Property investment boom – and it’s not just houses

Listed property exposed to major growth themes can be a boon for investors as it can serve as a source of real income and capital returns.

This is the view of Schroders South Africa’s head of intermediary, Philip Robotham, who said property investors can often benefit from rising inflation.

This is partly because rising building materials or labour costs hold back new construction, making existing properties more valuable. However, many types of property also have direct links to inflation.

“While higher interest rates may have weighed on valuations in the past couple of years, global investors should not forget that listed property exposed to major growth themes may provide an attractive combination of capital returns and real income,” he said.

Leases across all types of sub-sectors can have explicit commitments to rental increases tied to inflation. 

For example, some leases have fixed “escalators” or rent reviews at specific times. These allow investors to earn a real return that is above inflation.

However, Robotham warned that not all global real estate assets are identical. Investors need to pay close attention to the specific type of property they are investing in. 

For example, some types of real estate – like housing and hospitals – are essential. Others, such as student accommodation or data centres, benefit from strong demand and limited supply. 
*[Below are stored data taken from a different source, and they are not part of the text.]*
(* ===================================================================== *)
(** * Vocabulary of the properties                                         *)
(* ===================================================================== *)

(** One execution of the loop body of [mineBlock]. *)
Definition mineStep (b : Block.t) : Block.t :=
  let b1 := Block.setNonce (Block.nonce b + 1) b in
  Block.setHash (Block.calculateHash b1) b1.

(** The properties of a block that mining has no business with. *)
Definition sealed (b : Block.t) :=
  (Block.index b, Block.previousHash b, Block.timestamp b, Block.transactions b,
   Block.difficulty b, Block.merkleRoot b, Block.originTransactionHash b).

Section Vocabulary.
Context {EC : Elliptic}.

(** The checks of [isValid] on a signed transaction go through, and
    [verify] answers [b]: the signature and the public key are there (not
    [null], not empty), the key is read from the public key, and the
    signature is checked against the recomputed hash of the transaction. *)
Definition verifies (tx : Transaction.t) (b : bool) : Prop :=
  exists sg pk key,
    Transaction.signature tx = Some sg /\ sg <> ""
    /\ Transaction.publicKey tx = Some pk /\ pk <> ""
    /\ keyFromPublic pk = Return key
    /\ verify key (Transaction.calculateHash tx) sg = Return b.

(** The validity of a transaction in the words of the specification: the
    sender is absent, or the signature is present, the public key is
    present and well-formed, the address derived from the public key is the
    sender, and the signature verifies under the public key over the hash
    of the transaction. *)
Definition specifiedValidity (tx : Transaction.t) : bool :=
  match Transaction.fromAddress tx with
  | None => true
  | Some from =>
      truthy (Transaction.signature tx)
      && truthy (Transaction.publicKey tx)
      && match keyFromPublic (orEmpty (Transaction.publicKey tx)) with
         | Return key =>
             String.eqb (Wallet.shortAddress (orEmpty (Transaction.publicKey tx))) from
             && match verify key (Transaction.hash tx)
                             (orEmpty (Transaction.signature tx)) with
                | Return ok => ok
                | Throw _ => false
                end
         | Throw _ => false
         end
  end.

(** What [hasValidTransactions] asks of a transaction: its stored hash is
    its recomputed hash and, unless it is a reward, it passes [isValid]. *)
Definition sound (tx : Transaction.t) : Prop :=
  Transaction.hash tx = Transaction.calculateHash tx
  /\ (Transaction.fromAddress tx = None \/ Transaction.isValid tx = Return true).

End Vocabulary.

(** What [calculateHash] reads of a transaction. *)
Definition hashedFields (tx : Transaction.t) :=
  (Transaction.fromAddress tx, Transaction.toAddress tx,
   Amount.toFixed8 (Transaction.amount tx),
   Transaction.tokenId tx, Transaction.tokenName tx, Transaction.tokenSymbol tx,
   Transaction.tokenTotalSupply tx,
   Transaction.originTransactionHash tx, Transaction.timestamp tx).

(** [tx.hash = tx.calculateHash()] *)
Definition recalculated (tx : Transaction.t) : Transaction.t :=
  Transaction.setHash (Transaction.calculateHash tx) tx.

(** No transaction of the list carries the empty string as its origin hash:
    an origin hash is the hash of a transaction, or absent. *)
Definition originsWellFormed (txs : list Transaction.t) : Prop :=
  Forall (fun tx => Transaction.originTransactionHash tx <> Some "") txs.

(** Two readings of "the transaction has an origin hash": it is not
    [null]; it is neither [null] nor the empty string ([truthy]). *)
Definition present (origin : option string) : bool :=
  match origin with
  | Some _ => true
  | None => false
  end.

(** The derived origin hash in the words of the specification, for a
    reading [hasOne] of "has one": the origin hash of the last transaction
    if it has one, otherwise the one of the second-to-last transaction, and
    [null] when there is no transaction, a single one without an origin
    hash, or none on either of the last two. *)
Definition specifiedOrigin (hasOne : option string -> bool)
    (txs : list Transaction.t) : option string :=
  match rev txs with
  | [] => None
  | lastTransaction :: before =>
      if hasOne (Transaction.originTransactionHash lastTransaction)
      then Transaction.originTransactionHash lastTransaction
      else
        match before with
        | [] => None
        | secondToLast :: _ =>
            if hasOne (Transaction.originTransactionHash secondToLast)
            then Transaction.originTransactionHash secondToLast
            else None
        end
  end.

(** The hash of [tx] is the hash of a transaction of some block of the
    chain. *)
Definition minedAlready (s : Blockchain.t) (tx : Transaction.t) : Prop :=
  exists block existingTx,
    In block (Blockchain.chain s)
    /\ In existingTx (Block.transactions block)
    /\ Transaction.hash existingTx = Transaction.hash tx.

(** ** Sample data *)

Module Sample.

Definition alice : string := "a11ce0a11ce0a11ce0a11ce0a11ce0".
Definition bob : string := "b0b0b0b0b0b0b0b0b0b0b0b0b0b0b0".
Definition malloryKey : string := "04bad0bad0bad0bad0".
Definition clock : Z := 1700000000000.

(** A transfer from [alice] that nobody signed. *)
Definition unsignedTransfer : Transaction.t :=
  Transaction.new8 (Some alice) bob (Amount.ofInteger 5) clock None (Some "") None (Some "").

(** A transfer with a given origin hash. *)
Definition withOrigin (origin : option string) (now : Z) : Transaction.t :=
  Transaction.new8 (Some alice) bob (Amount.ofInteger 1) now None (Some "") origin (Some "").

(** Two transactions as a peer may send them, the last one with the empty
    string as origin hash; and two whose second-to-last has it. *)
Definition emptyOriginLast : list Transaction.t :=
  [ withOrigin (Some "11aa") clock; withOrigin (Some "") (clock + 1) ].

Definition emptyOriginBeforeLast : list Transaction.t :=
  [ withOrigin (Some "") clock; withOrigin None (clock + 1) ].

(** The transfer of [alice] once its hash is recalculated, and her wallet. *)
Definition transfer : Transaction.t := recalculated unsignedTransfer.

Definition aliceKey : string := "04a11ce0a11ce0a11ce0".

Definition wallets : gmap string Wallet.t :=
  {[ alice := Wallet.mk aliceKey aliceKey alice ]}.

(** A token creation as the constructor builds it, and the same
    transaction without its token fields. *)
Definition tokenCreation : Transaction.t :=
  Transaction.new None alice (Amount.ofInteger 1000) clock None (Some "") None (Some "")
                  None (Some 1) (Some "Token") (Some "TKN") (Some 1000)
                  None None None None.

Definition tokenless : Transaction.t :=
  Transaction.new None alice (Amount.ofInteger 1000) clock None (Some "") None (Some "")
                  None None None None None
                  None None None None.

(** *** A node *)

Definition genesisTime : Z := 1700000000036.

(** The genesis block of [createGenesisBlockWithReward], mined. *)
Definition genesisReward : Transaction.t :=
  Transaction.setSignature None
    (Transaction.new8 None "6c7f05cca415fd2073de8ea8853834" (Amount.ofInteger 1000000)
                      genesisTime None (Some "") None (Some "")).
“We can gauge the growth of data centres by looking at power consumption trends, and they are certainly encouraging, to take one example of a property sub-sector which looks to enjoy strong future growth prospects,” he said.

The chart below shows the US trend for data centres’ power consumption.
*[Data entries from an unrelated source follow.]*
Lemma match_dotted_chars (fuel : nat) (s : jsstring) :
  Forall (fun c => digit_or_dot c = true) (take (match_dotted fuel s) s).
Proof.
  revert s. induction fuel as [|fuel IH]; intros s; [simpl; constructor|].
  destruct s as [|c r]; [constructor|]. cbn [match_dotted].
  destruct (c =? dot) eqn:Ec; [|constructor].
  destruct (length (span is_digit r)) as [|n] eqn:En; [constructor|].
  change (S (S n) + match_dotted fuel (drop (S n) r))%nat
    with (S (S n + match_dotted fuel (drop (S n) r))).
  cbn [take firstn]. constructor; [unfold digit_or_dot; now rewrite Ec, orb_true_r|].
  rewrite (take_digits_then r (S n) _ En). apply Forall_app. split.
  - apply digits_are_digit_or_dot, span_all.
  - apply IH.
Qed.

Lemma match_version_Some (c : char) (r : jsstring) (n : nat) :
  c = letter_v -> length (span is_digit r) = S n ->
  exists len,
    match_version (c :: r) = Some (S (S len), take (S len) r) /\
    Forall (fun c => digit_or_dot c = true) (take (S len) r).
Proof.
  intros -> En. unfold match_version. rewrite N.eqb_refl, En.
  exists (n + match_dotted (length r) (drop (S n) r))%nat. split; [reflexivity|].
  change (S (n + match_dotted (length r) (drop (S n) r)))
    with (S n + match_dotted (length r) (drop (S n) r))%nat.
  rewrite (take_digits_then r (S n) _ En). apply Forall_app. split.
  - apply digits_are_digit_or_dot, span_all.
  - apply match_dotted_chars.
Qed.

Lemma match_version_None (c : char) (r : jsstring) :
  (c =? letter_v) && starts_with_digit r = false ->
  match_version (c :: r) = None.
Proof.
  unfold match_version. destruct (c =? letter_v); simpl; [|reflexivity].
  intros H. apply span_length_digit in H. now rewrite H.
Qed.

Lemma remove_v_app (p q : jsstring) :
  Forall (fun c => c <> letter_v) p ->
  remove_v_before_digit (p ++ q) = p ++ remove_v_before_digit q.
Proof.
  induction 1 as [|c p Hc _ IH]; simpl; [reflexivity|].
  apply N.eqb_neq in Hc. rewrite Hc. simpl. now rewrite IH.
Qed.

Lemma not_v_of_digit_or_dot (p : jsstring) :
  Forall (fun c => digit_or_dot c = true) p -> Forall (fun c => c <> letter_v) p.
Proof.
  intros H. eapply Forall_impl; [exact H|]. apply digit_or_dot_not_v.
Qed.

Lemma replace_version (fuel : nat) (s : jsstring) :
  (length s < fuel)%nat ->
  replace_loop fuel match_version (fun p1 => p1) s = remove_v_before_digit s.
Proof.
  revert s. induction fuel as [|fuel IH]; intros s Hlen; [lia|].
  destruct s as [|c r]; [reflexivity|].
  cbn [replace_loop remove_v_before_digit].
  destruct ((c =? letter_v) && starts_with_digit r) eqn:E.
  - apply andb_true_iff in E as [Ec Ed]. apply N.eqb_eq in Ec.
    destruct (length (span is_digit r)) as [|n] eqn:En.
    { apply span_length_digit in En. congruence. }
    destruct (match_version_Some c r n Ec En) as (len & -> & Hchars).
    cbn [drop skipn].
    rewrite IH by (rewrite length_drop; simpl in Hlen; lia).
    rewrite <- (take_drop (S len) r) at 3.
    now rewrite remove_v_app by now apply not_v_of_digit_or_dot.
  - rewrite (match_version_None c r E).
    now rewrite IH by (simpl in Hlen; lia).
Qed.

(** C7, as amended: [setVersion] stores its input without the [v] that stands
    directly before any dotted run of numbers and changes nothing else:
    before such a run that follows text without a [v], the [v] goes and the
    text and the run stay; [setVersion("v1.2.3")] stores ["1.2.3"], and
    [setVersion("release-2.0")], in which no [v] stands before the run, stores
    ["release-2.0"] unchanged. *)
Theorem setVersion_strips_v (a : Arguments) (s : jsstring) :
  version (setVersion a s) = Some (remove_v_before_digit s) /\
  (forall pre run post,
      s = pre ++ letter_v :: run ++ post ->
      Forall (fun c => c <> letter_v) pre ->
      starts_with_digit run = true ->
      Forall (fun c => digit_or_dot c = true) run ->
      version (setVersion a s) = Some (pre ++ run ++ remove_v_before_digit post)) /\
  version (setVersion a (js "v1.2.3")) = Some (js "1.2.3") /\
  version (setVersion a (js "release-2.0")) = Some (js "release-2.0").
Proof.
  assert (forall t, version (setVersion a t) = Some (remove_v_before_digit t)) as H.
  { intros t. simpl. unfold regexp_replace. now rewrite replace_version by lia. }
  split; [apply H|]. split; [|split; rewrite H; reflexivity].
  intros pre run post -> Hpre Hd Hrun. rewrite H. f_equal.
  rewrite remove_v_app by assumption. f_equal.
  cbn [remove_v_before_digit]. rewrite N.eqb_refl.
  replace (starts_with_digit (run ++ post)) with true
    by (destruct run; [discriminate|exact (eq_sym Hd)]).
  cbn [andb]. now rewrite remove_v_app by now apply not_v_of_digit_or_dot.
Qed.

(** ** The help message *)

Section HelpProperties.

Variables bold italic gray : jsstring -> jsstring.
Variable inspect : value -> jsstring.

Local Abbreviation lines := (doc_lines bold gray inspect).
Local Abbreviation block := (doc bold gray inspect).
Local Abbreviation blocks := (docs bold gray inspect).
Local Abbreviation help := (getHelpMessage bold italic gray inspect).
Local Abbreviation call_on := (perform bold italic gray inspect).
Local Abbreviation calls_on := (perform_all bold italic gray inspect).

(** The first line of the block of an expectation. *)
Definition header (ex : Expectation) : jsstring :=
  js "  " ++ join (js ", ") (List.map (fun n => js "--" ++ bold n) (names ex)).

Lemma join_three (sep x : jsstring) : join sep [[]; x; []] = sep ++ x ++ sep.
Proof. simpl. now rewrite app_nil_r. Qed.

(** C8: the block of an expectation declared without a default has no
    default-value line, the block of one declared without a description
    has no description line, and a session without description and
    version adds nothing before the blocks. *)
Theorem help_omits_absent_parts (a : Arguments) (d : ExpectationType) :
  (ex_default d = VUndefined ->
   lines (createExpectation d)
   = header (createExpectation d)
       :: match description (createExpectation d) with
          | Some des =>
              if to_boolean (VStr des)
              then List.map (fun l => indent ++ gray l) (split_on newline des)
              else []
          | None => []
          end) /\
  (ex_description d = None ->
   lines (createExpectation d)
   = header (createExpectation d)
       :: match default (createExpectation d) with
          | VNull => []
          | v => [indent ++ gray default_label ++ js " " ++ inspect v]
          end) /\
  (ex_default d = VUndefined -> ex_description d = None ->
   lines (createExpectation d) = [header (createExpectation d)] /\
   block (createExpectation d)
   = [newline] ++ header (createExpectation d) ++ [newline]) /\
  (desciprion a = None -> version a = None -> help a = blocks a).
Proof.
  split; [|split; [|split]].
  - intros Hd. unfold doc_lines, header. simpl default.
    rewrite Hd. simpl nullish.
    destruct (description (createExpectation d)) as [des|]; [|reflexivity].
    destruct (to_boolean (VStr des)); reflexivity.
  - intros Hd. unfold doc_lines, header. simpl description.
    rewrite Hd. simpl createDescription.
    destruct (default (createExpectation d)); reflexivity.
  - intros Hd Hs.
    assert (lines (createExpectation d) = [header (createExpectation d)]) as H.
    { unfold doc_lines, header. simpl default. simpl description.
      now rewrite Hd, Hs. }
    split; [exact H|]. unfold doc. rewrite H. apply join_three.
  - intros Hd Hv. unfold getHelpMessage, metadata_lines.
    rewrite Hd, Hv. generalize (blocks a). intros [|c r]; reflexivity.
Qed.





End HelpProperties.

(** * Instances *)

(** [{ name: "port,p", default: 3000 }] *)
Definition port_decl : ExpectationType :=
  {| ex_name := NameString (js "port,p");
     ex_default := VNum 3000;
     ex_description := None;
     ex_convertor := None |}.

(** The flags of [-p 8080], kept as a string. *)
Definition port_flags : gmap jsstring flag_value :=
  {[ js "p" := FStr (js "8080") ]}.

(** The flags of [--port=abc -p 0]. *)
Definition both_flags : gmap jsstring flag_value :=
  {[ js "port" := FStr (js "abc"); js "p" := FNum 0 ]}.

(** [{ name: ["p", "pid"], default: 1 }], declared after [port_decl]. *)
Definition pid_decl : ExpectationType :=
  {| ex_name := NameArray [js "p"; js "pid"];
     ex_default := VNum 1;
     ex_description := None;
     ex_convertor := None |}.

(** [{ name: "x", default: null }] *)
Definition null_decl : ExpectationType :=
  {| ex_name := NameString (js "x");
     ex_default := VNull;
     ex_description := None;
     ex_convertor := None |}.

(** [{ name: "count", default: 0 }] *)
Definition zero_decl : ExpectationType :=
  {| ex_name := NameString (js "count");
     ex_default := VNum 0;
     ex_description := None;
     ex_convertor := None |}.

Lemma get_resolution_witness :
  get (constructor port_flags [port_decl]) (js "port")
  = Return (VStr (js "8080")).
Proof.
  destruct (get_resolution (constructor port_flags [port_decl]) [port_decl]
              [] [] (createExpectation port_decl) (js "port") eq_refl eq_refl)
    as (d & _ & _ & Hraw & _).
  - vm_compute. auto.
  - discriminate.
  - intros ex' [].
  - rewrite (Hraw [js "port"] (js "p") []); [reflexivity|reflexivity| |].
    + intros m [<-|[]]. reflexivity.
    + vm_compute. discriminate.
Defined.

Lemma get_undeclared_faults_witness :
  exists e, get (constructor port_flags [port_decl]) (js "host") = Throw e
            /\ isArgumentException e = false.
Proof.
  apply get_undeclared_faults.
  intros ex [<-|[]] H. vm_compute in H.
  destruct H as [H|[H|[]]]; discriminate H.
Defined.

Lemma get_falsy_raw_witness :
  get (constructor {[ js "p" := FNum 0 ]} [port_decl]) (js "port")
  = Return (VNum 0).
Proof.
  apply (get_falsy_raw (constructor {[ js "p" := FNum 0 ]} [port_decl])
           (js "port") (createExpectation port_decl)
           [js "port"] [] (js "p") (FNum 0)); try reflexivity.
  intros m [<-|[]]. reflexivity.
Defined.






(** Three ways in which an alias of a declared expectation does not resolve
    as its own aliases would have it: the empty alias is never found; an
    alias that an earlier expectation holds resolves with the earlier one,
    whatever the flags under the other aliases of the later; and an alias
    named like a member of [Object.prototype] reads that member where no
    flag is stored, so the default is not used. *)
Lemma get_resolution_exceptions :
  (In [] (names (createExpectation
                   {| ex_name := NameString (js "a,,b"); ex_default := VNum 1;
                      ex_description := None; ex_convertor := None |})) /\
   get (constructor ∅
          [{| ex_name := NameString (js "a,,b"); ex_default := VNum 1;
              ex_description := None; ex_convertor := None |}]) []
   = Throw (mk_error BuiltinError (not_found_message []))) /\
  (In (js "p") (names (createExpectation pid_decl)) /\
   get (constructor {[ js "pid" := FNum 7 ]} [port_decl; pid_decl]) (js "p")
   = Return (VNum 3000)) /\
  (get (constructor ∅
          [{| ex_name := NameString (js "toString,s"); ex_default := VNum 5;
              ex_description := None; ex_convertor := None |}]) (js "s")
   = Return (VFun (js "toString"))).
Proof.
  split; [split; [vm_compute; auto|reflexivity]|].
  split; [split; [vm_compute; auto|vm_compute; reflexivity]|].
  vm_compute. reflexivity.
Qed.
In contrast, some sectors are both inessential and are experiencing weaker demand.

Therefore, while the growth of eCommerce and working-from-home trends since COVID-19 has benefited certain industrial property segments like logistics, it has also weakened many retail and office sub-sectors. 

As a result, the “pricing power”, or ability of owners in these areas to pass on inflationary rent increases to tenants, has been severely impacted.

Urbanisation, however, has remained an enduring underlying structural trend. This trend has seen demand for living in cities at record highs, resulting in rents going up and, therefore, benefiting the apartment sector. 

Indeed, sticky so-called “shelter costs” are one of the reasons why inflation in the US economy has proved difficult to tame.

Robotham said investors can access these trends by investing in various property assets, from self-storage to manufactured homes, industrials, and other fast-growing digital economy assets like data centres.

Even prior to the mass adoption of AI – which relies on data centres to remotely host the required cloud computing processing and storage capacity – supply was struggling to keep pace with demand in major metropolitan areas.

The potential size of the data centre opportunity remains debatable, but according to a recent McKinsey & Company report, forecasters estimate that total demand could hit 35 GW by 2030 in the US, more than double the 17 GW recorded in 2022.

“Structural growth trends like these explain why listed property can provide a compelling option for global equity income and capital growth opportunities,” Robotham said.